3. Amplificazione, mediante utilizzo di Pcr, di un frammento contenuto lungo il Dna mitocondriale
animale. Sono effettuate amplificazioni specie specifiche (bovina, ovina, suina, equina ed avicola) per l’identificazione della specie animale
da cui è stata ricavata la farina
eventualmente presente nel mangime.
4. Corsa elettroforetica su gel di
agarosio per la verifica della presenza/assenza del prodotto di amplificazione.

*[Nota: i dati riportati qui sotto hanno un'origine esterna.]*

(** The entry [e] of the cache is for the key [k]. *)
Definition entry_of (s : st) (kt : gmap str Z) (ho : hole) (k : str) (e : Z) : Prop :=
  ∃ x n, s.(entries) !! e = Some x /\ node_of s kt k n /\ x.(le_key) = Some n.(kn_key) /\ is_Some x.(le_next) /\
    is_Some x.(le_val) /\ (fits ho k -> x.(le_val) = Some n.(kn_val)).

(** The address [a] is that of a node of one of the three structures. *)
Definition is_node (s : st) (a : Z) : Prop :=
  is_Some (s.(kvnodes) !! a) \/ is_Some (s.(lrunodes) !! a) \/ is_Some (s.(entries) !! a).

(** The state [s] holds the map [M], the cache holds the keys and entries [L],
    from the least to the most recently used one, and [kt] and [lt] are the nodes
    of the keys in the two hash tables. *)
Record rep (s : st) (M : gmap str str) (L : list (str * Z)) (kt lt : gmap str Z) (ho : hole) : Prop := {
  r_alloc : al_ok s.(heap);
  r_ram : mapped s.(bytes) al_lo (al_hi - al_lo);
  r_kv : hashtab kn_next kn_key s.(kvHashTab) s.(kvnodes) s.(bytes) kt;
  r_lru : hashtab ln_next ln_key s.(lruHashTab) s.(lrunodes) s.(bytes) lt;
  r_dom k : is_Some (M !! k) <-> is_Some (kt !! k);
  r_key k n : node_of s kt k n -> owned s.(heap) !! n.(kn_key) = Some (Z.of_nat (length k) + 1);
  r_val k v n : M !! k = Some v -> node_of s kt k n -> ho ≠ Some (k, true) -> str_at s.(bytes) n.(kn_val) v /\
    owned s.(heap) !! n.(kn_val) = Some (Z.of_nat (length v) + 1);
  r_nodes a : is_node s a -> is_Some (owned s.(heap) !! a);
  r_sep k k' n n' : node_of s kt k n -> node_of s kt k' n' -> ho ≠ Some (k, true) ->
    n.(kn_val) ≠ n'.(kn_key) /\ (ho ≠ Some (k', true) -> n.(kn_val) = n'.(kn_val) -> k = k');
  r_sepn k n a : node_of s kt k n -> ho ≠ Some (k, true) -> is_node s a -> n.(kn_val) ≠ a;
  r_lkey k q l : lt !! k = Some q -> s.(lrunodes) !! q = Some l -> ∃ n, node_of s kt k n /\ l.(ln_key) = n.(kn_key);
  r_list : lru (nextf s) (prevf s lt) s.(headLRU) L;
  r_tail : s.(tailLRU) = tail_of s.(headLRU) L;
  r_nodup : NoDup (s.(headLRU) :: L.*2);
  r_head : is_Some (s.(entries) !! s.(headLRU));
  r_keys : NoDup L.*1;
  r_ents k e : (k, e) ∈ L -> entry_of s kt ho k e;
  r_ltab k : k ∈ L.*1 <-> is_Some (lt !! k);
  r_cnt : Z.of_nat (length L) <= s.(counterLRU) <= LRU_CACHE_SIZE }.
Arguments r_alloc {_ _ _ _ _ _}.
Arguments r_ram {_ _ _ _ _ _}.
Arguments r_kv {_ _ _ _ _ _}.
Arguments r_lru {_ _ _ _ _ _}.
Arguments r_dom {_ _ _ _ _ _}.
Arguments r_key {_ _ _ _ _ _}.
Arguments r_val {_ _ _ _ _ _}.
Arguments r_nodes {_ _ _ _ _ _}.
Arguments r_sep {_ _ _ _ _ _}.
Arguments r_sepn {_ _ _ _ _ _}.
Arguments r_lkey {_ _ _ _ _ _}.
Arguments r_list {_ _ _ _ _ _}.
Arguments r_tail {_ _ _ _ _ _}.
Arguments r_nodup {_ _ _ _ _ _}.
Arguments r_head {_ _ _ _ _ _}.
Arguments r_keys {_ _ _ _ _ _}.
Arguments r_ents {_ _ _ _ _ _}.
Arguments r_ltab {_ _ _ _ _ _}.
Arguments r_cnt {_ _ _ _ _ _}.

Nel caso della prima
amplificazione (genoma vegetale),
lungo il tracciato elettroforetico dovrà essere sempre visibile una “banda”, mentre, nel caso dell’amplificazione del Dna mitocondriale, la
presenza di una “banda” è il segnale inequivocabile che nel campione
analizzato è contenuta farina di origine animale. A seconda della banda presente, si potrà stabilire a quale specie animale appartiene la farina.
Il metodo messo a punto nei laboratori Lgs, permette inoltre, di
svelare tutti i tipi di farine presenti
nei mangimi che la metodica microscopica non è in grado di individuare, come, ad esempio, le farine
di sangue; di frattaglie di pollame;
del plasma essiccato e di altri emoderivati.